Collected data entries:

(* ===== verification/TreeTypes.v ===== *)
(** * Tree data: [tree/node.rs], [tree/error.rs], [types.rs], [snapshot.rs]

    The node record, the position snapshot and the two error enumerations the
    arena and the tree types share. An index is a [nat] (a [usize] slot of the
    arena's node vector); a depth is an [N] kept below 2^32. *)

From stdpp Require Import base numbers list gmap strings.
From Stdlib Require Import ZArith Lia.
From S2P Require Import Prelude.

(** Index into the arena's node vector. *)
Abbreviation NodeIndex := nat.

(** A recruit whose sponsor a removal moved, and who it moved them to. *)
Record Responsored := mkResponsored { moved_user_id : Uuid; new_sponsor_id : Uuid }.

Record Node := mkNode {
  user_id : Uuid;
  parent : option NodeIndex;
  children : list NodeIndex;
  sponsor : option NodeIndex;
  sponsored : list NodeIndex;
  depth : N;
  enrolled_at : Z;
}.

#[export] Instance Node_eq_dec : EqDecision Node.
Proof. solve_decision. Defined.

(** Field updates. *)
Definition with_children (f : list NodeIndex → list NodeIndex) (n : Node) : Node :=
  mkNode (user_id n) (parent n) (f (children n)) (sponsor n) (sponsored n) (depth n) (enrolled_at n).
Definition with_sponsored (f : list NodeIndex → list NodeIndex) (n : Node) : Node :=
  mkNode (user_id n) (parent n) (children n) (sponsor n) (f (sponsored n)) (depth n) (enrolled_at n).
Definition with_sponsor (s : option NodeIndex) (n : Node) : Node :=
  mkNode (user_id n) (parent n) (children n) s (sponsored n) (depth n) (enrolled_at n).

Definition with_parent (p : option NodeIndex) (n : Node) : Node :=
  mkNode (user_id n) p (children n) (sponsor n) (sponsored n) (depth n) (enrolled_at n).
Definition with_depth (d : N) (n : Node) : Node :=
  mkNode (user_id n) (parent n) (children n) (sponsor n) (sponsored n) d (enrolled_at n).

(** The cleared node a freed slot holds. *)
Definition tombstone_node : Node := mkNode nil_uuid None [] None [] 0 0.

(** A slot is live when it does not hold the nil user. *)
Definition live_node (n : Node) : bool := negb (is_nil (user_id n)).

Record TreePosition := mkTreePosition {
  tp_user_id : Uuid;
  tp_parent_user_id : option Uuid;
  tp_sponsor_user_id : option Uuid;
  tp_position : nat;
  tp_depth : N;
  tp_child_count : nat;
  tp_downline_counts : gmap nat nat;
  tp_enrolled_at : Z;
}.

Inductive TreeError :=
| UserNotFound (u : Uuid)
| UserAlreadyExists (u : Uuid)
| PositionOutOfRange (user_id : Uuid) (position child_count : nat)
| HasChildren (u : Uuid) (n : nat)
| RootAlreadyExists
| PositionOccupied (user_id : Uuid) (position : nat)
| InvalidWidth (w : N)
| TreeEmpty
| CannotRemoveRoot
| SponsorNotFound (u : Uuid)
| UserNotInHoldingTank (u : Uuid)
| UserInHoldingTank (u : Uuid)
| SponsorInHoldingTank (user_id sponsor_id : Uuid)
| UnsupportedSpillover
| SubtreeFull (u : Uuid)
| SponsorlessWithRecruits (user_id : Uuid) (surviving_sponsored : nat)
| SponsorCycle (user_id : Uuid) (bound : nat)
| NilUserId.

#[export] Instance TreeError_eq_dec : EqDecision TreeError.
Proof. solve_decision. Defined.

(** The consistency faults of a restored tree or engine. *)
Inductive SnapshotConsistencyError :=
| IndexSlotOutOfRange (user_id : Uuid) (slot node_count : nat)
| IndexSlotMismatch (user_id : Uuid) (slot : nat) (found : Uuid)
| IndexSlotTombstoned (user_id : Uuid) (slot : nat)
| NodeNotIndexed (slot : nat) (user_id : Uuid)
| EdgeOutOfRange (field : string) (slot target node_count : nat)
| EdgeTombstoned (field : string) (slot target : nat)
| FreeSlotOutOfRange (slot node_count : nat)
| FreeSlotNotTombstoned (slot : nat) (found : Uuid)
| FreeSlotRepeated (slot : nat)
| TombstoneNotCleared (slot : nat) (field : string)
| NodeDepthNotZero (slot : nat) (user_id : Uuid) (depth : N)
| NodeDepthMismatch (slot : nat) (user_id : Uuid) (depth : N) (parent_slot : nat) (parent_depth : N)
| RootOutOfRange (slot node_count : nat)
| RootTombstoned (slot : nat)
| RootHasSponsor (slot : nat) (user_id : Uuid) (sponsor : nat)
| EdgeNotReciprocated (field : string) (slot target : nat) (reverse_field : string)
| EdgeRepeated (field : string) (slot target : nat)
| RootMissing (live_count : nat)
| ParentlessNodeNotRoot (slot : nat) (user_id : Uuid) (root : nat)
| SponsorChainRevisits (start revisited : nat)
| ChildSlotOutOfRange (slot node_count : nat)
| ChildSlotTombstoned (slot : nat)
| LiveNodeNotSlotted (slot : nat) (user_id : Uuid)
| ChildSlottedTwiceUnderOneParent (slot parent : nat)
| ChildSlotRepeated (slot first_parent second_parent parent_count : nat)
| RootSlottedAsChild (parent : nat)
| NodeSlottedUnderItself (slot : nat)
| SlotEntryMissing (slot : nat) (user_id : Uuid)
| ChildSlotWidthMismatch (slot found : nat) (width : N)
| ChildrenDisagreeWithSlots (slot : nat) (children slotted : list nat)
| MatrixWidthTooSmall (width : N)
| MatrixSpilloverUnsupported
| HoldingTankUserNil (position : nat)
| HoldingTankSponsorNil (position : nat)
| HoldingTankUserPlaced (user_id : Uuid) (slot : nat)
| HoldingTankUserRepeated (user_id : Uuid)
| HoldingTankSponsorChainRevisits (start revisited : Uuid)
| BoardDimensionsOutOfRange (width height : N)
| BoardTotalPositionsMismatch (found : nat) (width height : N) (expected : nat)
| BoardPositionCountMismatch (board_id : Uuid) (found expected : nat)
| BoardOccupantAboveOpening (board_id : Uuid) (open_position occupied_position : nat)
| BoardIdMismatch (key board_id : Uuid)
| OccupantNotIndexed (user_id board_id : Uuid)
| MemberSeatedTwiceOnBoard (user_id board_id : Uuid)
| MemberDisplacedAndSeated (user_id board_id : Uuid)
| MemberDisplacedTwice (user_id : Uuid)
| MemberOnTwoBoards (user_id first_board second_board : Uuid)
| BoardAbsent (user_id board_id : Uuid)
| MemberNotOnBoard (user_id board_id : Uuid)
| BoardSeqRepeated (seq : N) (first_board second_board : Uuid)
| BoardSeqNotBelowCounter (board_id : Uuid) (seq next_board_seq : N)
| BoardSeqCounterExhausted (next_board_seq : N)
| UserStreamsEntryEmpty (user_id : Uuid)
| StreamAbsent (user_id : Uuid) (stream_id : N)
| UserNotInStreamTree (user_id : Uuid) (stream_id : N)
| OwnerStreamAbsent (user_id : Uuid) (stream_id : N)
| StreamOwnerMismatch (user_id : Uuid) (stream_id : N) (owner_id : Uuid)
| StreamIdMismatch (key stream_id : N)
| StreamIdCursorNotPastEnd (next_stream_id highest_stream_id : N)
| StreamIdCursorExhausted (next_stream_id : N)
| StreamBottomNotInTree (stream_id : N) (user_id : Uuid)
| StreamBottomMissing (stream_id : N) (node_count : nat)
| TreeUserNotIndexed (stream_id : N) (user_id : Uuid)
| Stream (stream_id : N) (source : SnapshotConsistencyError).

(** [config/matrix.rs]: where a matrix looks for the next free slot. *)
Inductive SpilloverDirection := BreadthFirst | DepthFirst.
#[export] Instance SpilloverDirection_eq_dec : EqDecision SpilloverDirection.
Proof. solve_decision. Defined.

Lemma live_node_spec n : live_node n = true ↔ user_id n ≠ nil_uuid.
Proof. unfold live_node, is_nil. by rewrite negb_true_iff, bool_decide_eq_false. Qed.

Lemma not_live_node_spec n : live_node n = false ↔ user_id n = nil_uuid.
Proof. unfold live_node, is_nil. by rewrite negb_false_iff, bool_decide_eq_true. Qed.

Inductive PruningMode := PromoteEarliest | HoldingTank.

* Your objective: Starting at the line that contains "(seq next_board_seq : N)", retype each remaining line of the records exactly; that line and the last line are both included.

* Your response:
| BoardSeqNotBelowCounter (board_id : Uuid) (seq next_board_seq : N)
| BoardSeqCounterExhausted (next_board_seq : N)
| UserStreamsEntryEmpty (user_id : Uuid)
| StreamAbsent (user_id : Uuid) (stream_id : N)
| UserNotInStreamTree (user_id : Uuid) (stream_id : N)
| OwnerStreamAbsent (user_id : Uuid) (stream_id : N)
| StreamOwnerMismatch (user_id : Uuid) (stream_id : N) (owner_id : Uuid)
| StreamIdMismatch (key stream_id : N)
| StreamIdCursorNotPastEnd (next_stream_id highest_stream_id : N)
| StreamIdCursorExhausted (next_stream_id : N)
| StreamBottomNotInTree (stream_id : N) (user_id : Uuid)
| StreamBottomMissing (stream_id : N) (node_count : nat)
| TreeUserNotIndexed (stream_id : N) (user_id : Uuid)
| Stream (stream_id : N) (source : SnapshotConsistencyError).

(** [config/matrix.rs]: where a matrix looks for the next free slot. *)
Inductive SpilloverDirection := BreadthFirst | DepthFirst.
#[export] Instance SpilloverDirection_eq_dec : EqDecision SpilloverDirection.
Proof. solve_decision. Defined.

Lemma live_node_spec n : live_node n = true ↔ user_id n ≠ nil_uuid.
Proof. unfold live_node, is_nil. by rewrite negb_true_iff, bool_decide_eq_false. Qed.

Lemma not_live_node_spec n : live_node n = false ↔ user_id n = nil_uuid.
Proof. unfold live_node, is_nil. by rewrite negb_false_iff, bool_decide_eq_true. Qed.

Inductive PruningMode := PromoteEarliest | HoldingTank.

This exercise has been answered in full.